もちろん、これだけじゃないですけど、と日菜子は顔を千里の耳に寄せ、小声で話す。

「それはもう”恋”です…!」

キーンコーンカーンコーン…

日菜子が話し終えると同時、昼休み終了のチャイムが鳴った。

「…そ、そうなの…?」

「はい!そうです。…さて、掃除に行きますよ」

日菜子は、お弁当箱の入ったカバンを手に取り、立ち上がる。

(恋って単純で複雑なんだな~…)

少し感慨にふけりながら、千里も立ち上がった。


            ***


(…結局、緊張しすぎで避けちゃったし、部活とかなんやかんやあって離せなかったや…)

…機会は、たくさんあった。

けれど、それを避けてきたのが私だ。

「千冬とこんだけ話さなかったのって、何年ぶりだろ…。色々通り越してなんか寂しいな~」

”寂しい”。

口に出してみたら、急に現実味を帯びて来て、感情がぶわっと押し寄せてきた。

涙、とまではいかないけど。

昇降口の後ろの廊下は、今は誰もいない。

蜜柑色から段々と群青色になっていく空が、今の自分の感情を表しているようで、思わず目を逸らす。

グラッーー

その時、視界が急に歪んだ。

同時に体温が熱く感じる。

(…あ…これやば…倒れーー…)

「…千里…!」

ガシッと、誰かが私の体を支えた。

誰かは、必死に声をかけている。

(誰…良く見えない…)

頭も、視界もぼんやりして何も考えれない。

何も分からない中、千里はそっと目を閉じた。

分かっているのは、この声の安堵と優しさと…そして、助けてほしいと思った中で、真っ先に思いついたのは千冬だということだ。


                     

            ***


数十分後。

「………ん、……」

千里は目を覚ました。

ぼやぼやとした視界が、段々と晴れてくる。

最初に視界をとらえたのは、すっかり暗くなりかけた空と、見知った顔ーー

「…千冬!?」

千里は反射で、飛び起きた。

「…千里!やっと起きた、良かった」

安堵の微笑みを浮かべるのは、今日丸一日避けていた、早川千冬、本人だった。

「な、なんで…。あと、いつの間にベンチに!?」

千里は、昇降口のすぐ近くにあるベンチに、座っていた。

詳しい描写で言うと、先ほどまで千里は千冬の膝に頭を乗せていた。

すなわち、膝枕…。

「千里、微妙に熱あったよ。気づかなかったの?だから、少し風に当てて、額を冷やしてたんだけど…」

そういわれ、額に手を当ててみる。

先ほどまで冷やされていたのか、ほんのり冷たい。

その冷やしたタオルは、千里が先ほど飛び起きた衝撃で外れたらしく、千冬が持っていた。

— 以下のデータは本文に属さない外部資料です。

(* ===== verification/Commitments.v ===== *)
(** * What an accepted header commits to

    Two questions about a header the reference runtime has accepted.  It binds the
    witnesses, the post-state and the receipts: two accepted scenarios whose headers
    agree on those three roots agree on what the roots stand for.  It does not bind the
    envelopes of the block body: the transactions root of a canonical body is a stored
    field, and the authorizations of the block's transactions are not looked at. *)

From S2P Require Import Prelude Primitives StateKeys Codec Hash Sha256 OrdMap Ssz State StateSpec.
From S2P Require Import Validation Crypto Mempool Execution Consensus Network Fixtures Cli EndToEnd.

(** ** Ledger roots *)

Section ledger_roots.
Context `{SHA : Sha256}.

Definition entry_preimage (p : StateKey * list byte) : list byte :=
  leaf_preimage (encode_state_key p.1) (mk_leaf p.1 p.2).

Definition ledger_preimage (l : Ledger) : list byte :=
  ROOT_PREFIX ++ concat ((fun p => elems (entry_digest p)) <$> sorted_entries (entries l)).

Definition ledger_queries (l : Ledger) : list (list byte) :=
  ledger_preimage l :: (entry_preimage <$> sorted_entries (entries l)).

Lemma sorted_entries_perm (s : AbstractState) : sorted_entries s ≡ₚ map_to_list s.
Proof.
  unfold sorted_entries. rewrite merge_sort_Permutation, <- list_fmap_compose.
  rewrite <- (list_fmap_id (map_to_list s)) at 2. apply reflexive_eq, list_fmap_ext.
  intros i [k v] Hi%list_elem_of_lookup_2. apply elem_of_map_to_list in Hi. cbn. by rewrite Hi.
Qed.

Lemma sorted_entries_inj (s s' : AbstractState) : sorted_entries s = sorted_entries s' -> s = s'.
Proof. intros Heq. apply map_to_list_inj. by rewrite <- !sorted_entries_perm, Heq. Qed.

Lemma entry_digests_inj Q (l l' : list (StateKey * list byte)) :
  collision_free Q -> entry_preimage <$> l ⊆ Q -> entry_preimage <$> l' ⊆ Q ->
  concat ((fun p => elems (entry_digest p)) <$> l) = concat ((fun p => elems (entry_digest p)) <$> l') -> l = l'.
Proof.
  intros HQ. revert l'. induction l as [|[k v] l IH]; intros [|[k' v'] l'] Hq Hq' Heq; [done|..].
  - apply (f_equal length) in Heq. simpl in Heq. rewrite length_app, elems_length in Heq. lia.
  - apply (f_equal length) in Heq. simpl in Heq. rewrite length_app, elems_length in Heq. lia.
  - rewrite !fmap_cons in *. cbn [concat] in Heq. apply array_app_inj in Heq as [Hd Heq].
    apply queries_cons in Hq as [Ha Hq], Hq' as [Hb Hq'].
    apply HQ, leaf_preimage_inj in Hd as [Hk Hv]; [|done..]. cbn in Hk, Hv. subst. f_equal. by apply IH.
Qed.

(** Equal roots of written ledgers come from equal entries. *)
Lemma ledger_root_inj Q l l' :
  collision_free Q -> ledger_queries l ⊆ Q -> ledger_queries l' ⊆ Q ->
  written l = true -> written l' = true -> ledger_root l = ledger_root l' -> entries l = entries l'.
Proof.
  intros HQ [Hp Hq]%queries_cons [Hp' Hq']%queries_cons Hw Hw'. unfold ledger_root. rewrite Hw, Hw'.
  intros Heq%HQ; [|done..]. apply app_inv_head in Heq. apply sorted_entries_inj. by eapply entry_digests_inj.
Qed.

End ledger_roots.

(** ** What the commitments of a scenario hash *)

Section scenarios.
Context `{SHA : Sha256}.

Definition planned_receipts (sc : LocalReferenceScenario) : list ExecutionReceipt :=
  (fun p => receipt (pt_plan p)) <$> ls_planned_transactions sc.

Definition scenario_queries (sc : LocalReferenceScenario) : list (list byte) :=
  witnesses_preimage (scenario_witnesses sc) ::
  ledger_queries (pre_ledger sc) ++ ledger_queries (post_ledger sc) ++ receipts_queries (planned_receipts sc).

(** The lengths in a witness list are those of values in memory. *)
Definition witnesses_fit (ws : list StateWitness) : Prop :=
  Forall witness_fits ws /\ (len ws < usize_limit)%N.

(** The commitments of a header, as [import_block] compares them. *)
Definition same_commitments (h h' : CanonicalBlockHeader) : Prop :=
  ch_execution_witnesses_root h = ch_execution_witnesses_root h' /\
  ch_state_root h = ch_state_root h' /\ ch_receipts_root h = ch_receipts_root h'.

(** A scenario with a non-empty pre-state has written ledgers. *)
Lemma materialized_written sc :
  ls_materialized_state sc <> [] -> written (pre_ledger sc) = true /\ written (post_ledger sc) = true.
Proof. intros Hne. unfold post_ledger, pre_ledger, nonempty. cbn. by rewrite bool_decide_eq_false_2. Qed.

Lemma receipts_root_inj Q rs rs' :
  collision_free Q -> receipts_queries rs ⊆ Q -> receipts_queries rs' ⊆ Q ->
  compute_receipts_root rs = compute_receipts_root rs' -> rs = rs'.
Proof.
  intros HQ Hq Hq' Heq. pose proof Hq as [Hp _]%queries_cons. pose proof Hq' as [Hp' _]%queries_cons.
  apply HQ in Heq; [|done..]. by eapply receipts_preimage_inj.
Qed.

Lemma witnesses_root_inj Q ws ws' :
  collision_free Q -> witnesses_fit ws -> witnesses_fit ws' ->
  witnesses_preimage ws ∈ Q -> witnesses_preimage ws' ∈ Q ->
  compute_execution_witnesses_root ws = compute_execution_witnesses_root ws' -> ws = ws'.
Proof. intros HQ [Hf Hl] [Hf' Hl'] Hp Hp' Heq%HQ; [|done..]. by apply witnesses_preimage_inj. Qed.

(** The block of a scenario with other envelopes, and the plan naming their roots. *)
Definition with_envelopes (sc : LocalReferenceScenario) (txs : list TransactionEnvelope)
    : LocalReferenceScenario :=
  mk_local_scenario
    (mk_block (Consensus.header (ls_block sc))
       (mk_canonical_body txs (cb_transactions_root (Consensus.body (ls_block sc))))
       (Consensus.sidecar (ls_block sc)))
    (admission_transactions sc) (ls_pre_state_root sc) (ls_materialized_state sc)
    (zip_with (fun tx p => mk_planned (envelope_root_of tx) (pt_plan p)) txs (ls_planned_transactions sc))
    (transaction_authorization_materials sc).

Lemma rerooted_plans (txs : list TransactionEnvelope) plans :
  length txs = length plans ->
  pt_plan <$> zip_with (fun tx p => mk_planned (envelope_root_of tx) (pt_plan p)) txs plans = pt_plan <$> plans /\
  Forall2 (fun tx p => pt_transaction_root p = envelope_root_of tx) txs
    (zip_with (fun tx p => mk_planned (envelope_root_of tx) (pt_plan p)) txs plans).
Proof.
  revert plans. induction txs as [|tx txs IH]; intros [|p plans] Hl; try done.
  cbn in *. injection Hl as Hl. destruct (IH plans Hl) as [Hp Hf]. split; [by f_equal|by constructor].
Qed.

(** State patches and receipts are those of the plans. *)
Lemma apply_plans_plans plans plans' s :
  pt_plan <$> plans = pt_plan <$> plans' -> apply_plans plans s = apply_plans plans' s.
Proof.
  revert plans' s. induction plans as [|p plans IH]; intros [|p' plans'] s Heq; try done.
  rewrite !fmap_cons in Heq. apply cons_eq_inj in Heq as [Hp Heq]. unfold apply_plans in *. cbn.
  rewrite Hp. by apply IH.
Qed.

End scenarios.

(** ** Theorems *)

Section commitment_theorems.
Context `{SHA : Sha256}.

(** C6: An accepted header binds what was executed: take two scenarios, each accepted by
    some runtime in some world, with non-empty pre-states, whose headers agree on the
    execution-witnesses, state and receipts roots.  If SHA-256 has no collision among
    the strings hashed for the two, the scenarios carry the same witnesses, lead to the
    same post-state and report the same receipts in the same order; and if they name
    the same pre-state root, they start from the same pre-state. *)
Theorem accepted_header_binds_execution {W D W' D'} `{SignatureDispatcher W D, SignatureDispatcher W' D'}
    (rt : LocalReferenceRuntime W D) (rt' : LocalReferenceRuntime W' D') sc sc' w w' flow flow' v v' :
  run rt sc w = (Ok flow, v) -> run rt' sc' w' = (Ok flow', v') ->
  same_commitments (Consensus.header (ls_block sc)) (Consensus.header (ls_block sc')) ->
  ls_materialized_state sc <> [] -> ls_materialized_state sc' <> [] ->
  witnesses_fit (scenario_witnesses sc) -> witnesses_fit (scenario_witnesses sc') ->
  collision_free (scenario_queries sc ++ scenario_queries sc') ->
  scenario_witnesses sc = scenario_witnesses sc' /\
  entries (post_ledger sc) = entries (post_ledger sc') /\
  planned_receipts sc = planned_receipts sc' /\
  (ls_pre_state_root sc = ls_pre_state_root sc' -> entries (pre_ledger sc) = entries (pre_ledger sc')).
Proof.
  intros (? & ? & _ & _ & _ & Hv & Hc & _)%run_ok (? & ? & _ & _ & _ & Hv' & Hc' & _)%run_ok
    (Hw & Hs & Hr) Hne Hne' Hf Hf' HQ.
  destruct Hc as (_ & _ & _ & _ & Hcw & _ & Hcs & Hcr), Hc' as (_ & _ & _ & _ & Hcw' & _ & Hcs' & Hcr').
  destruct Hv as (_ & Hpre & _), Hv' as (_ & Hpre' & _).
  destruct (materialized_written sc Hne) as [Hw1 Hw2], (materialized_written sc' Hne') as [Hw1' Hw2'].
  pose proof (queries_l (scenario_queries sc) (scenario_queries sc')) as Hq.
  pose proof (queries_r (scenario_queries sc) (scenario_queries sc')) as Hq'.
  revert HQ Hq Hq'. generalize (scenario_queries sc ++ scenario_queries sc') as Q. intros Q HQ.
  unfold scenario_queries. autorewrite with queries. intros (Hqw & Hqp & Hqs & Hqr) (Hqw' & Hqp' & Hqs' & Hqr').
  split_and!.
  - eapply (witnesses_root_inj Q); [done..|]. unfold scenario_witnesses. congruence.
  - eapply (ledger_root_inj Q); try done. congruence.
  - eapply (receipts_root_inj Q); try done. unfold planned_receipts. congruence.
  - intros Heq. eapply (ledger_root_inj Q); try done. congruence.
Qed.

(** C39: An accepted header does not bind the envelopes of its block: in a scenario the
    runtime accepts, the block's transactions can be replaced by any others with the
    same payloads, whatever authorizations they carry, with the header, its
    transactions root included, and everything else but the plan's transaction roots
    unchanged, and the runtime still accepts, with the same outcome and the same calls. *)
Theorem accepted_block_envelopes_replaceable {W D} `{SignatureDispatcher W D}
    (rt : LocalReferenceRuntime W D) sc txs w flow w' :
  env_payload <$> txs = env_payload <$> cb_transactions (Consensus.body (ls_block sc)) ->
  run rt sc w = (Ok flow, w') -> run rt (with_envelopes sc txs) w = (Ok flow, w').
Proof.
  intros Hp (w1 & w2 & (Hl1 & Hl2 & Hl3) & Hadm & Hnd & Hv & Hc & Ho & Hsig & Hrev)%run_ok.
  assert (length txs = length (cb_transactions (Consensus.body (ls_block sc)))) as Hlen.
  { by rewrite <- (length_fmap env_payload txs), Hp, length_fmap. }
  destruct (rerooted_plans txs (ls_planned_transactions sc)) as [Hplans Hroots]; [by rewrite Hlen, Hl2|].
  apply run_ok. exists w1, w2. destruct Hv as (Hinc & Hpre & _ & Hpatches).
  split; [cbn; rewrite length_zip_with; lia|]. split; [exact Hadm|]. split; [exact Hnd|].
  split; [|split; [|split; [exact Ho|split; [exact Hsig|]]]].
  - split_and!; [done|done|done|].
    apply (Forall_fmap pt_plan (fun p => patch_ok (state_patch p))) in Hpatches.
    apply (Forall_fmap pt_plan (fun p => patch_ok (state_patch p))). by rewrite <- Hplans in Hpatches.
  - destruct Hc as (? & ? & ? & ? & ? & ? & Hst & Hrr). split_and!; try done.
    + etrans; [exact Hst|]. f_equal. unfold post_ledger. f_equal; [by apply apply_plans_plans|].
      f_equal. unfold nonempty. do 2 f_equal. cbn [with_envelopes ls_planned_transactions].
      destruct txs, (ls_planned_transactions sc); cbn in *; done || lia.
    + etrans; [exact Hrr|]. f_equal. cbn [with_envelopes ls_planned_transactions].
      apply (f_equal (fmap receipt)) in Hplans. by rewrite <- !list_fmap_compose in Hplans.
  - change (runs (revalidation_step (scenario_services rt sc) (bc_multi_authorization_policy (import_config rt)))
      txs w2 w').
    revert Hrev Hp. generalize (cb_transactions (Consensus.body (ls_block sc))) as l. clear. intros l Hr.
    revert txs. induction Hr as [v|tx l v v1 v2 Hst _ IH]; intros [|tx' txs] Hp; try done; [constructor|].
    rewrite !fmap_cons in Hp. apply cons_eq_inj in Hp as [Hp Hps]. econstructor; [|by apply IH].
    rewrite <- Hst. unfold revalidation_step, m_map_err.
    cbn [revalidator scenario_services reference_services].
    by rewrite (reference_revalidate_payload _ tx' tx _ _ Hp).
Qed.

End commitment_theorems.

「…え、全然気づかなかった…。ごめん、千冬。迷惑かけて」

「そう言う時はありがとう、でしょ?千里が良く言ってるじゃん」

そういい、千冬はペタリとタオルを額に当てた。

ずっと当ててもらうのは悪いので、千里は自分でタオルを持つ。

「ありがと…」

久々の千冬とのいつも通りの会話に、じーんと胸が暖かくなる。

「…それで千里。病み上がりのとこ悪いけど、質問一個いい?」

「うん。良いけど…」

何となく予想がつき、千里はぎゅっと身構える。

「今日ずっと俺の事、無視してたでしょ?」

その問いに、ビクッと肩を震わせる。

「…ちょっと怒ってます??」

「うん。…怒るというより、悲しい方が大きいかな」

「…それは、ほんとにごめん。ちょっと、その、動揺しちゃって」

「えっっっ」

千冬が珍しく声を上げる。

「え?」

「いや…千里にちょっと響いてたんだなって…。でもそうだよね、あれだけやれば。…でも千里、意味分かってる?」

不安げな視線を向ける千冬。

「さっさすがにそこまで鈍感じゃないよ!?千冬が、その…考えてる気持ちは分かった…」

最後は、照れでカタコトとなってしまった。

「そっか」

千冬は、安堵と嬉しそうな微笑みを浮かべていた。マスク越しだが。

「…私、つい最近までずっと”変な感覚”で、ずっともやもやしてた。でも…」


『…良いですか、千里さん。もやもやしたり、助けてほしい時に真っ先に思いついたら…』


「…ようやく分かった気がする。だってあの時、千冬って思ったんだもん」

言われて、体感して、言葉がすとん、と腑に落ちた。


          『それは”恋”です。』


「私、千冬に恋してたんだ…!」


「……!!?」

千冬は信じれない、と言うように、大きく目を開いている。

「…霞草さんが来てからのもやもやとか、デートした時の緊張とか、ドキドキとか…。全部、”恋”にしちゃえば納得できる!千冬が好きっ!私は千冬のことが好きなんだよ!だからっ」

そこまで言いかけて、びたっと千里は止まった。

「…わ、分かったから…。一旦止めて、千里」

ぶしゅうっと頭から湯気でもでそうなくらい、顔を真っ赤にさせた千冬が、口元を隠すように手を当てて、呟く。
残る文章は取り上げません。